■ What you are asked to do
Look below for the lines from the one with "Hr. cbn [optional_call]." to the one with "(** With no", and copy exactly those lines, both ends included.

■ Supplied material
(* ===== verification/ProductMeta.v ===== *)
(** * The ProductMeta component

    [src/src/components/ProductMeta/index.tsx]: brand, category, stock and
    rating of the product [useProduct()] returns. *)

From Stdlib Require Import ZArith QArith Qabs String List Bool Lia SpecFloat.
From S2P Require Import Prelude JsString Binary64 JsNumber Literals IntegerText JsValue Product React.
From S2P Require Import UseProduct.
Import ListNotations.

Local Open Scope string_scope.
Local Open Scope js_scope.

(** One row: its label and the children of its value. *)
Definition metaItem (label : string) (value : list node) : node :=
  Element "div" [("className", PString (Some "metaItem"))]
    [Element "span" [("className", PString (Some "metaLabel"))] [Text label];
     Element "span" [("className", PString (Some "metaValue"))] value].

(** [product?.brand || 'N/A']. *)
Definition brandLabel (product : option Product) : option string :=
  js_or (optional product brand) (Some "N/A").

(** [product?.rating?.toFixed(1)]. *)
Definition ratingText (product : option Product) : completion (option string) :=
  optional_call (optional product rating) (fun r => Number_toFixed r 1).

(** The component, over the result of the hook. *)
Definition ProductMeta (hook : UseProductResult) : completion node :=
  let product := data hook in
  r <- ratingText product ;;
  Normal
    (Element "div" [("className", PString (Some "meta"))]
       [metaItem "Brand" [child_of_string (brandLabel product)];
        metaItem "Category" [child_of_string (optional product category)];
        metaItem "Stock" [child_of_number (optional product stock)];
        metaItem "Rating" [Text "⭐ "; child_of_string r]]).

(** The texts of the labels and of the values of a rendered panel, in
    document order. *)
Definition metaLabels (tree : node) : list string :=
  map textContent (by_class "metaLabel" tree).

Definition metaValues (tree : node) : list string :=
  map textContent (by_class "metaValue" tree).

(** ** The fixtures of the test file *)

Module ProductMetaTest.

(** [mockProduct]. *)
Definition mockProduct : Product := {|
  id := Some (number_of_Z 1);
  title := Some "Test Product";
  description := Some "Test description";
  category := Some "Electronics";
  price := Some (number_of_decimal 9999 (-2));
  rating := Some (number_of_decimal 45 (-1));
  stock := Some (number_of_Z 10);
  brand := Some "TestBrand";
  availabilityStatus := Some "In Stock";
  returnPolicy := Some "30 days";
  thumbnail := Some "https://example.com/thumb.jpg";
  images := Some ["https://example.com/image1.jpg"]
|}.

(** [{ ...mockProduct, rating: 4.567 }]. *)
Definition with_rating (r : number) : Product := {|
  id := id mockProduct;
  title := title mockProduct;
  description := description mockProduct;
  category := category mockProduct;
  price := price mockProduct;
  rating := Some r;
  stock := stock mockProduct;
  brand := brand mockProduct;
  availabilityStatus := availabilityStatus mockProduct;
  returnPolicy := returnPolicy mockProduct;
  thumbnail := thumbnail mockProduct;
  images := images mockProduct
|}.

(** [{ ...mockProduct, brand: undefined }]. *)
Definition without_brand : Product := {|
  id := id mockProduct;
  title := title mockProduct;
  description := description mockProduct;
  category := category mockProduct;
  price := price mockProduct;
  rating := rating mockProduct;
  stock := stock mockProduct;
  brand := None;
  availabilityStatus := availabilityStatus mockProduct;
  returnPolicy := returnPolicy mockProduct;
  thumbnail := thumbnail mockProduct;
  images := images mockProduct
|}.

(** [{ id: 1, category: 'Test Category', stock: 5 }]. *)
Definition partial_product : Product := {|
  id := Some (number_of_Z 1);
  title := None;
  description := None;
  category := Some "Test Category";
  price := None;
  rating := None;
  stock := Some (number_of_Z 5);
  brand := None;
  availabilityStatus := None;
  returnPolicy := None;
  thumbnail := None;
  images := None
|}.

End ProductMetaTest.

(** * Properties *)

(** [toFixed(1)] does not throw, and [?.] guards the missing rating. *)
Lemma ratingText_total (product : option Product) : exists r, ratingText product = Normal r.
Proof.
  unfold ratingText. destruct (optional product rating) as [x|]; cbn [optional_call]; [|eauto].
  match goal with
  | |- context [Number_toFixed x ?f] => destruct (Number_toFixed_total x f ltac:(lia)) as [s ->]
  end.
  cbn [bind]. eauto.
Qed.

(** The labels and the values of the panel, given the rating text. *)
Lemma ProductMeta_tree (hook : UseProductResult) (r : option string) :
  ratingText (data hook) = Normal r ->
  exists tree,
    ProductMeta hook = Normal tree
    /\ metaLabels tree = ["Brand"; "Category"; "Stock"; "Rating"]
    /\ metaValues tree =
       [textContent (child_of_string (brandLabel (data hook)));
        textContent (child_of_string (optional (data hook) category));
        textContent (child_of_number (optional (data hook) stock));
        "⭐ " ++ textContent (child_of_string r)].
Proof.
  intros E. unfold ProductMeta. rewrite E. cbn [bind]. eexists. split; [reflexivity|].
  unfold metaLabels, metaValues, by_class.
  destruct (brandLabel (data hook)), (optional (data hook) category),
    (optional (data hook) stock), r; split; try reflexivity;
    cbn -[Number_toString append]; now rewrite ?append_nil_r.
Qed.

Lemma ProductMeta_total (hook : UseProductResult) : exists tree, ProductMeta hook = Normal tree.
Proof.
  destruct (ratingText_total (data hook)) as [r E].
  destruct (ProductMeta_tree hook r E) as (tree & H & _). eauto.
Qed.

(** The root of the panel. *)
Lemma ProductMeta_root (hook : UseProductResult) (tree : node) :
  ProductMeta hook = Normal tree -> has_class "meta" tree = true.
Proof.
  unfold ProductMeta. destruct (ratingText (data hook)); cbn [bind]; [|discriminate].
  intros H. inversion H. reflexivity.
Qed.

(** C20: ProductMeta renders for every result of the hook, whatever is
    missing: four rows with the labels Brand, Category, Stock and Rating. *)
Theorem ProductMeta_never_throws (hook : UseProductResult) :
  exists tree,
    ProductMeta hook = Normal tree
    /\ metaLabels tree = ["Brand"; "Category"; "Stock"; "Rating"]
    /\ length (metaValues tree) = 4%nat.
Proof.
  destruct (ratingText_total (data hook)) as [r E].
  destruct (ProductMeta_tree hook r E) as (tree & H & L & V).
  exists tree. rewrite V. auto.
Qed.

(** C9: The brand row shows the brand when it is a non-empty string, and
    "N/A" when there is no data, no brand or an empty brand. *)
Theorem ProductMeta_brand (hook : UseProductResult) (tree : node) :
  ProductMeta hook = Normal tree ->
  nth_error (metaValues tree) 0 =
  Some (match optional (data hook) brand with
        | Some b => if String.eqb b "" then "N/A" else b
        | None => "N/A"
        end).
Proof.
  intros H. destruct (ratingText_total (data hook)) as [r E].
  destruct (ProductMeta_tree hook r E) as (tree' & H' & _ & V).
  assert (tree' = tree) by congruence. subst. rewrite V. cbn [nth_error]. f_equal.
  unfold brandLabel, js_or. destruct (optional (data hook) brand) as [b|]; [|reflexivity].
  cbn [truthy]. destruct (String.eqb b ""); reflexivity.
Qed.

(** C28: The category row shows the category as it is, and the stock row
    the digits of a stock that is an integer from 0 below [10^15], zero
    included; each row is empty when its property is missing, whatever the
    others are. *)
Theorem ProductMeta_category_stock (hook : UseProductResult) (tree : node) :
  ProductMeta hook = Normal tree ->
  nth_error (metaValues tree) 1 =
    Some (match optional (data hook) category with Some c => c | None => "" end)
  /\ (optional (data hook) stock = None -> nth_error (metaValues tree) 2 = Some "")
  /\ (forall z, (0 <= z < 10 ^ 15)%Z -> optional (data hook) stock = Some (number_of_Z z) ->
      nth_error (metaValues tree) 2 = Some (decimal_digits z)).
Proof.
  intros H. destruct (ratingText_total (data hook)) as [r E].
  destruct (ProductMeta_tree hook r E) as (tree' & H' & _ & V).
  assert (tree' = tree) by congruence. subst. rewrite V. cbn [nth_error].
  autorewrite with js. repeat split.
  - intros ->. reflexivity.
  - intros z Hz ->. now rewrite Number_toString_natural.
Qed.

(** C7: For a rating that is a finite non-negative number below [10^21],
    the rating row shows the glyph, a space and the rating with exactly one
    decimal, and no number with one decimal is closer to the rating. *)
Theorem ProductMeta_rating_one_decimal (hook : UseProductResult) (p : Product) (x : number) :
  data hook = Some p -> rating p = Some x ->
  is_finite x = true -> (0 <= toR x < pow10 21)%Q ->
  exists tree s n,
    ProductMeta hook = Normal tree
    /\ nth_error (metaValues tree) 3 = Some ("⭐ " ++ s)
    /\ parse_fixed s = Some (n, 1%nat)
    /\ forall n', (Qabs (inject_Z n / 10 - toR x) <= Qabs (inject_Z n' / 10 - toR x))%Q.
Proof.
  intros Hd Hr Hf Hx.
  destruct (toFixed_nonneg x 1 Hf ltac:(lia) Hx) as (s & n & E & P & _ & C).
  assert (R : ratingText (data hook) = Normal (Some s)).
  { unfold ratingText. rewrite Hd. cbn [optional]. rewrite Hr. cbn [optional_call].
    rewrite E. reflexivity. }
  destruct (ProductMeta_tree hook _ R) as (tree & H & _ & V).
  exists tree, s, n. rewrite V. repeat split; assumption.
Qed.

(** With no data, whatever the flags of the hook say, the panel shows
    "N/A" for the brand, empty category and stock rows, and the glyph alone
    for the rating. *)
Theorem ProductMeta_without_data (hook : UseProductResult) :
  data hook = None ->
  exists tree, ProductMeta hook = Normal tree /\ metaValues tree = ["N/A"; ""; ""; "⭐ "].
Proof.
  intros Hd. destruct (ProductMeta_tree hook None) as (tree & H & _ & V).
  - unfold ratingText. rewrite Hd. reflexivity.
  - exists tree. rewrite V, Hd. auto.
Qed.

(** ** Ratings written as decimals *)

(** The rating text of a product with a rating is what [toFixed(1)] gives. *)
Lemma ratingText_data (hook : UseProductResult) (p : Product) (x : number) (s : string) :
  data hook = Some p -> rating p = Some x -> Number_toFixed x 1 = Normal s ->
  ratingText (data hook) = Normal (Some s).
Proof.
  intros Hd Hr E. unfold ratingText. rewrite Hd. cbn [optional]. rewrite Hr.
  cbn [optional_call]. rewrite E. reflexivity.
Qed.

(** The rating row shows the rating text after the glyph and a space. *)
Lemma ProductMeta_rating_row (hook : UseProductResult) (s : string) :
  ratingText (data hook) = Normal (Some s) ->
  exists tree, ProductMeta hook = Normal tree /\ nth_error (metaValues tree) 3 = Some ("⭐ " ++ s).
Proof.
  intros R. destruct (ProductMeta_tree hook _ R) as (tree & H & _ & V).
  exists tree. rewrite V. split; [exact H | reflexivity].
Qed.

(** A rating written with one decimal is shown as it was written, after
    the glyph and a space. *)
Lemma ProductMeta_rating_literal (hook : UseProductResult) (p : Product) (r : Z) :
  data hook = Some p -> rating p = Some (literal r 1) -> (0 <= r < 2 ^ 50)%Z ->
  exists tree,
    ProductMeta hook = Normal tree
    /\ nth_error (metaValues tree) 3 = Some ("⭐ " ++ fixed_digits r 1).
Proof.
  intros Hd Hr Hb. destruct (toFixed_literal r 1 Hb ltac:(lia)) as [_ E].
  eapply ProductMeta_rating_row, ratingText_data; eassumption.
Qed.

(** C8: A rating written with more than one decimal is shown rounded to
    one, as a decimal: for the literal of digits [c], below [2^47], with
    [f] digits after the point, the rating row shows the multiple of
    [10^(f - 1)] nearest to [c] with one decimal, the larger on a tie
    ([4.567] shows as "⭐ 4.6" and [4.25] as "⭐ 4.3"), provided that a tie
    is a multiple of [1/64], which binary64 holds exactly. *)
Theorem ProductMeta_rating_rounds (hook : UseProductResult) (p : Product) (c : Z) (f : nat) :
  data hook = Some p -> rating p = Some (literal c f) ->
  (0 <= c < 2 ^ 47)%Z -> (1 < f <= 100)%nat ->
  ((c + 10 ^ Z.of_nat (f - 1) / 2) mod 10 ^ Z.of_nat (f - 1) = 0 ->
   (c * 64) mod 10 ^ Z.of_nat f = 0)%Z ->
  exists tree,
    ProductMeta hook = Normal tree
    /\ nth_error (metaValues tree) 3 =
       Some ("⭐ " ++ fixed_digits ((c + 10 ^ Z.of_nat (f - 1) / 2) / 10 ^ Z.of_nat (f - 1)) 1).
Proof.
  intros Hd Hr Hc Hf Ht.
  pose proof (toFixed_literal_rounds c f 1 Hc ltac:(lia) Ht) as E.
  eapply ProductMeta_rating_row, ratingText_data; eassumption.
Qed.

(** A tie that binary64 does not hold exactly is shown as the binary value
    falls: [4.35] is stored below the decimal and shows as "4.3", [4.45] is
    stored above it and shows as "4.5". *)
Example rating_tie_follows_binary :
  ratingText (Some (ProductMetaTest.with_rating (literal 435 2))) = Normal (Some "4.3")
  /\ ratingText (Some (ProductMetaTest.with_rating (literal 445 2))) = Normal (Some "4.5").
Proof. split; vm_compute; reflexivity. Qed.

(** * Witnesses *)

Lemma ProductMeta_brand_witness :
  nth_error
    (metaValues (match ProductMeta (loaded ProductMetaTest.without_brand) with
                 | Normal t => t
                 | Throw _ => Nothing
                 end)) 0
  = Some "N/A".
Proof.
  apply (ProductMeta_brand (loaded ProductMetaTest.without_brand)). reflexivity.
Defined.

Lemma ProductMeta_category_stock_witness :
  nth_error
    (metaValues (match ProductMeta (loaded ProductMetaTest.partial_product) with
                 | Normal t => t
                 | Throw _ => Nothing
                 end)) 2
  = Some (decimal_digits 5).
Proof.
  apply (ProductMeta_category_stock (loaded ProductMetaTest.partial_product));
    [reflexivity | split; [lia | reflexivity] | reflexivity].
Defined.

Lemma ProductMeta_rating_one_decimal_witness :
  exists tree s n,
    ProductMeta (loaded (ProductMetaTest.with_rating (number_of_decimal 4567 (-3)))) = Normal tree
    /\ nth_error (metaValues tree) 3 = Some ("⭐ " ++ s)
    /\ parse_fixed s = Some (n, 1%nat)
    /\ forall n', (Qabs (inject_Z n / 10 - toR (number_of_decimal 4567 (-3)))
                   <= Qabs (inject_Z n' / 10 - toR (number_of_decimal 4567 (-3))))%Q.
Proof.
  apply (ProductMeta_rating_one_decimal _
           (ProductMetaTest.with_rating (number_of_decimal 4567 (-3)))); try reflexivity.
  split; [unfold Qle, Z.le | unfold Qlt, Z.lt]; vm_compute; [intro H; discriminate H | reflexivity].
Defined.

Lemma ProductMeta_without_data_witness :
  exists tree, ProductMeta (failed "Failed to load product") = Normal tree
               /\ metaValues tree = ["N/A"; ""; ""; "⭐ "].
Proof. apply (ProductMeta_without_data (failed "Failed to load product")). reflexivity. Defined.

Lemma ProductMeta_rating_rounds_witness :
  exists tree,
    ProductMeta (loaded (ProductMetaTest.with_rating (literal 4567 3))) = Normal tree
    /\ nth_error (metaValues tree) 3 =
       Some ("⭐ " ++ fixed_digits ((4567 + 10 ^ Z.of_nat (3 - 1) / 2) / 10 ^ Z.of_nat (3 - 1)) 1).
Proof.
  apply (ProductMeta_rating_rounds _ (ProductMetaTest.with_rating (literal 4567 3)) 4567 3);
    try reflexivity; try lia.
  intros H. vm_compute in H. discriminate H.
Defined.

■ Finished exercise
  { unfold ratingText. rewrite Hd. cbn [optional]. rewrite Hr. cbn [optional_call].
    rewrite E. reflexivity. }
  destruct (ProductMeta_tree hook _ R) as (tree & H & _ & V).
  exists tree, s, n. rewrite V. repeat split; assumption.
Qed.

(** With no data, whatever the flags of the hook say, the panel shows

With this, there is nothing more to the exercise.